Catastrophe rains down on a beleaguered family, in a horror movie that brews an impressive amount of dread.
Never take pity on a film critic. Instead, let it suffice to say that I look forward to you seeing Hereditary and then joining me on several sleepless nights peering into dark corners and gnawing your fingernails off. A harrowing story of unthinkable family tragedy that veers into the realm of the supernatural, Hereditary takes its place as a new generation's The Exorcist—for some, it will spin heads even more savagely.
As with so much inspired horror, from Rosemary's Baby to 2014's psychologically acute The Babadook, the movie gets its breath and a palpable sense of unraveling identity from a fearless female performance, this time by Toni Collette, the revered Australian actor capable of sustained fits of mania. (To watch her in The Sixth Sense or Velvet Goldmine is to only get a taste of how deep she goes here.) Collette plays Annie, an artist who constructs uncannily realistic dioramas: miniature rooms that embody the film's theme of a larger, malevolent entity playing with human toys.
We zoom into those rooms, where Annie is keeping it together after the recent death of her by-all-accounts severe mother. Dressed in funeral blacks are her husband, Steve (Gabriel Byrne), her oldest child, Peter (Alex Wolff), a teenage stoner, and distracted young Charlie (the awesomely concentrated Milly Shapiro, a Tony winner for Matilda: The Musical). Something is wrong with Charlie. Every head cock, tongue cluck and eerie stare into the middle distance will have you more concerned. "Who's going to take care of me?" she asks her mom—not an unusual question after a death in the family. "But when you die?" she adds, with vacant foreboding. A bird crashes into Charlie's school window leaving a bloody smear; she calmly collects its head with a pair of scissors and carries it away. Rattled yet? Hereditary creeps forward with an inexorable sense of doom, and when the worst does happen—and so much more—you'll feel like you're watching the world crack open. Things fly out that you'll want to unsee.
Who the hell is debuting writer-director Ari Aster? (I mean the sentiment sincerely.) A maker of several ingenious shorts and, by his own oblique account, a survivor in a family that he came to believe was cursed, Aster has the gifts of exquisite camera placement and generous patience—not merely a summoner of Kubrickian chill but empathy. He seems to realize that his movie, which miraculously carries you over every leap of faith, will live or die on its acting. When Ann Dowd, chipper and beaming, shows up deep into Hereditary's grief-ravaged middle section, you shudder with relief; rarely has compassion felt so desperately needed in a horror film.

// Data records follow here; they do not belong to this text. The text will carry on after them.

(* ===== verification/Cluster.v ===== *)
(** A cluster of nodes over a network that loses, duplicates and reorders, with
    crashes at every point between two actions and restarts from what the disk
    holds: [start], [drain] and [perform] of [src/src/consensus/node.rs] as far
    as the hard state and the messages go. The theorem is election safety: no
    term has two leaders. *)
From S2P Require Import Prelude Bytes Errors WalRecord Config Types Transport Digest LogTail.
From S2P Require Import Payload State Office Membership Replicate SnapshotProto Append Election.
From S2P Require Import Step Hoare Votes Static Offices.

(** A node is up with a state, or down; its hard state is on its disk. *)
Record Node := mkNode { up : option Consensus; disk : HardState }.

(** [led] records who held which term's office, for the statement only. *)
Record Cluster := mkCluster {
  nodes : NodeId -> Node;
  net : list Message;
  led : list (Term * NodeId)
}.

(** One action performed: its effect on the node's disk and on the network. *)
Definition perform (a : Action) (dn : HardState * list Message) : HardState * list Message :=
  match a with
  | Send m => (dn.1, m :: dn.2)
  | PersistHardState t v => (mkHard t v, dn.2)
  | _ => dn
  end.

Definition perform_all (w : list Action) (dn : HardState * list Message) : HardState * list Message :=
  fold_left (fun dn a => perform a dn) w dn.

Definition crown (i : NodeId) (s : Consensus) : list (Term * NodeId) :=
  if bool_decide (role s = Leader) then [(term_of s, i)] else [].

(** Whether the driver may hand an event to node [i]: a message is one that was
    sent to it, its term the [u64] it is. *)
Definition deliverable (c : Cluster) (i : NodeId) (ev : Event) : Prop :=
  match ev with
  | Recv m => m ∈ net c /\ m_to m = i /\ u64_ok (m_term m)
  | _ => True
  end.

Definition with_node (c : Cluster) (i : NodeId) (n : Node) (msgs : list Message)
    (won : list (Term * NodeId)) : Cluster :=
  mkCluster (fun j => if (j =? i)%N then n else nodes c j) msgs (won ++ led c).

Section cluster.
Context (C : Config).
(** * TPO.py: hub selection and delivery routes

    A shallow embedding of [floyd_warshall] and [calcular_mejor_camino]
    (with its inner [probar_combinaciones]) of [src/TPO.py], and the
    properties of the distance matrix, the trip grouping, the per-trip
    choice of a departure point and the search over hub subsets.
    Of the reading of the case file it embeds [eliminar_comentario],
    [leer_seccion] and, of [leer_datos], the scan for section headers
    and the loops that fill the dicts; the parsing of numbers, the files
    and [main] are left out.

    Conventions of the embedding.
    - Python numbers: the weights and hub costs are doubles, the counters
      are ints.  [num] keeps IEEE's special values (+inf, -inf, nan) with
      their sums and comparisons, and takes the finite values as exact
      integers (multiples of a common unit): the rounding of the sums of
      finite doubles is not modelled.
    - Python exceptions: a computation is a [resultado]: a value, a raised
      [IndexError] or [KeyError], or the exhaustion of the recursion
      budget ([SinFuel]) of the recursive search.
    - Python lists are [list]s read with [py_getitem] (negative indices
      count from the end, anything else out of range raises); dicts are
      association lists in insertion order (the keys of a Python dict
      are distinct; no statement below needs it).
    - The [nonlocal] variables of [probar_combinaciones] and the list
      [hubs_activos] it appends to and pops from are the fields of
      [estado], passed from call to call.  [traza] is a ghost log of the
      leaves evaluated; no computation reads it.
    - A [str] is the list of the code points of its characters;
      [str.isspace] and [str.upper] are parameters of the definitions
      that use them, and so is the parser handed to [leer_seccion], which
      returns [None] where it raises. *)

From Stdlib Require Import ZArith List Bool Lia.
Import ListNotations.
Local Open Scope Z_scope.

(** ** Numbers *)

Inductive num : Type :=
| Fin (z : Z)
| PInf
| NInf
| NaN.

Definition add (x y : num) : num :=
  match x, y with
  | NaN, _ | _, NaN => NaN
  | PInf, NInf | NInf, PInf => NaN
  | PInf, _ | _, PInf => PInf
  | NInf, _ | _, NInf => NInf
  | Fin a, Fin b => Fin (a + b)
  end.

Definition neg (x : num) : num :=
  match x with
  | Fin a => Fin (- a)
  | PInf => NInf
  | NInf => PInf
  | NaN => NaN
  end.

Still, Annie, on a crazed quest that will leave you cowering, has resources of her own. Collette grabs Hereditary by the throat and screams in its face. Monologue after monologue, scene after ruinous scene, she fills the movie with an incantatory energy pitched somewhere between confidence and psychotic breakdown. Perhaps only genre fans will recognize this unshakable film as the manna it is, but that would be a shame. "We've made a pact with something," Annie says, the fury and fear spitting out of her. You will make it too.